Elizabeth Fry (May 21st 1780 - October 12th 1845) is a British philanthropist , reforming of the Prison S and reforming social.

Biography

Elizabeth Gurney was born in Earlham in the county from Norfolk in England, in a family Quaker. Moved by the reading of the Gospels, it was interested as of its adolescence in the poor, the patients and the prisoners. At 20 years, she married Joseph Fry.

In 1812, it was horrified by what it saw at the time of a visit to the prison of Newgate. The following day, it went back there, bringing food and clothing to the prisoners. Then, after one period of family difficulties (in particular of financial problems at the Fry bank), it turned over to the prison in 1816 and created there a school for the children imprisoned with their parents.

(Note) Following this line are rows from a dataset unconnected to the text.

(** * A verified model of the SalesPark API client (api-client.ts)

    The client wraps an HTTP transport (Axios) so that every call resolves
    to an object [{ status, data }].  This development embeds the decision
    logic of [api-client.ts] and proves the properties its
    specification states about it:

    - the normalizers [normalizeSuccess] and [normalizeError];
    - the backoff policy [computeBackoff] and the classifier [isRetriable];
    - the execution wrapper [run];
    - the method surface of [withAuth] and the CRUD sugar of [resource].

    Modelling conventions.

    - JavaScript values are the inductive [value]; objects are finite maps
      from property names to values, so that the spread [{...a, k: v}] is
      a map insertion.  Property enumeration order is not represented.
    - Strings are sequences of 8-bit code units.
    - HTTP statuses and the retry count are integers ([Z]).  Delays and
      random draws are doubles: a finite double is the rational ([Q]) it
      denotes, and the arithmetic of [computeBackoff] rounds each result
      to the nearest double.  An option that holds [undefined] is [None],
      and so is the NaN it turns a count or a delay into; the infinities
      are not represented.
    - The transport, the random source and the passage of time act on an
      abstract world; the wrapper threads it explicitly and keeps a
      chronological log of the exchanges and waits it performed. *)

From Stdlib Require Import ZArith QArith Qround Qminmax Qpower Qabs.
From Stdlib Require Import String Ascii List Lia Lqa.
From Equations Require Import Equations.
From stdpp Require Import base option list gmap strings pretty.

Set Warnings "-register-all".
Local Open Scope string_scope.
Local Open Scope list_scope.
Local Open Scope Z_scope.

(** ** JavaScript values *)

Inductive value : Type :=
| VUndefined
| VNull
| VBool (b : bool)
| VNum (n : Z)
| VStr (s : string)
| VBlob (handle : N)                (* an opaque Blob or File host object *)
| VArr (items : list value)
| VObj (fields : gmap string value).

(** [typeof v] *)
Definition typeof (v : value) : string :=
  match v with
  | VUndefined => "undefined"
  | VNull => "object"
  | VBool _ => "boolean"
  | VNum _ => "number"
  | VStr _ => "string"
  | VBlob _ | VArr _ | VObj _ => "object"
  end.

(** ToBoolean: what [if (v)], [!v], [a && b] and [a || b] test. *)
Definition truthy (v : value) : bool :=
  match v with
  | VUndefined | VNull => false
  | VBool b => b
  | VNum n => negb (n =? 0)
  | VStr s => negb (String.eqb s "")
  | VBlob _ | VArr _ | VObj _ => true
  end.

(** [a || b] *)
Definition js_or (a b : value) : value := if truthy a then a else b.

(** Canonical array-index property names: ["0"], ["1"], ..., without a
    leading zero. *)
Definition is_digit (c : ascii) : bool :=
  (48 <=? nat_of_ascii c)%nat && (nat_of_ascii c <=? 57)%nat.

Fixpoint digits_value (acc : nat) (s : string) : option nat :=
  match s with
  | EmptyString => Some acc
  | String c s' =>
      if is_digit c
      then digits_value (10 * acc + (nat_of_ascii c - 48))%nat s'
      else None
  end.

Definition array_index (k : string) : option nat :=
  match k with
  | EmptyString => None
  | String c EmptyString => digits_value 0 k
  | String c _ => if Ascii.eqb c "0"%char then None else digits_value 0 k
  end.

(** [k in v] for a value [v] that is an object.  Properties inherited
    from the built-in prototypes are not represented; none of them is
    named [status] or [data], the only names the client tests. *)
Definition has_property (k : string) (v : value) : bool :=
  match v with
  | VObj o => bool_decide (is_Some (o !! k))
  | VArr l =>
      match array_index k with
      | Some i => (i <? length l)%nat
      | None => String.eqb k "length"
      end
  | _ => false
  end.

In 1817, it became member-key of an organization helping the captive ones and their children, and started to be known. She worked with the improvement of the prisoner salary off-set towards the Australia. Its influence extended until in France, Prussia and Russia. In 1818, it returned account in front of the House of Commons of the living conditions in the British prisons, becoming thus the first woman to be testified in front of the British Parlement.

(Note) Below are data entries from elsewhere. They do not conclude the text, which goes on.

(** The records that come out of the filters are records that went in, in
    their order, and each meets the status, priority and tag filters. *)
Lemma apply_filters_sound (status priority search tag due_date_filter : option string)
    (l l' : list todo) (w w' : world) :
  apply_filters E status priority search tag due_date_filter l w
    = (Ok (inl l'), w') ->
  l' `sublist_of` l /\ Forall (passes_filters status priority tag) l'.
Proof.
  intros H. unfold apply_filters in H.
  apply and_then_inl_inv in H. destruct H as (l4 & w4 & H & Hdue).
  apply and_then_inl_inv in H. destruct H as (l3 & w3 & H & Htag).
  apply and_then_inl_inv in H. destruct H as (l2 & w2 & H & Hsearch).
  apply and_then_inl_inv in H. destruct H as (l1 & w1 & Hstatus & Hprio).
  apply by_status_step in Hstatus. destruct Hstatus as [S1 F1].
  apply by_priority_step in Hprio. destruct Hprio as [S2 F2].
  apply by_search_step in Hsearch.
  apply by_tag_step in Htag. destruct Htag as [S4 F4].
  apply by_due_date_step in Hdue.
  split.
  - etransitivity; [exact Hdue|]. etransitivity; [exact S4|].
    etransitivity; [exact Hsearch|]. etransitivity; [exact S2|exact S1].
  - assert (F1' : Forall (fun t => forall s, given status = Some s ->
                            dict_get t "status" PNone = PStr s) l').
    { eapply Forall_of_sublist; [|exact F1].
      etransitivity; [exact Hdue|]. etransitivity; [exact S4|].
      etransitivity; [exact Hsearch|exact S2]. }
    assert (F2' : Forall (fun t => forall p, given priority = Some p ->
                            dict_get t "priority" PNone = PStr p) l').
    { eapply Forall_of_sublist; [|exact F2].
      etransitivity; [exact Hdue|]. etransitivity; [exact S4|exact Hsearch]. }
    assert (F4' : Forall (fun t => forall g, given tag = Some g ->
                            py_contains (dict_get t "tags" (PList [])) g = Ok true) l').
    { eapply Forall_of_sublist; [exact Hdue|exact F4]. }
    rewrite Forall_forall in F1', F2', F4'.
    apply Forall_forall. intros t Ht. unfold passes_filters. auto.
Qed.

End Filters.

She helped also the homeless person, establishing a “  shelter nocturne  ”, after having seen the corpse of a young boy, during the winter 1819 - 1820.

Its work was restricted by the bankruptcy of her husband in 1828, but that did not prevent it from continuing. In particular, it went in particular to France where, in 1839, it accepted the official authorization to visit all the prisons to make a detailed description of it.

She died in Ramsgate in 1845 and was buried in the “  Cemetery of Amis  ” (i.e. Quakers) of Barking.

In 2002, the Banque of England reproduced its effigy on the tickets of five books.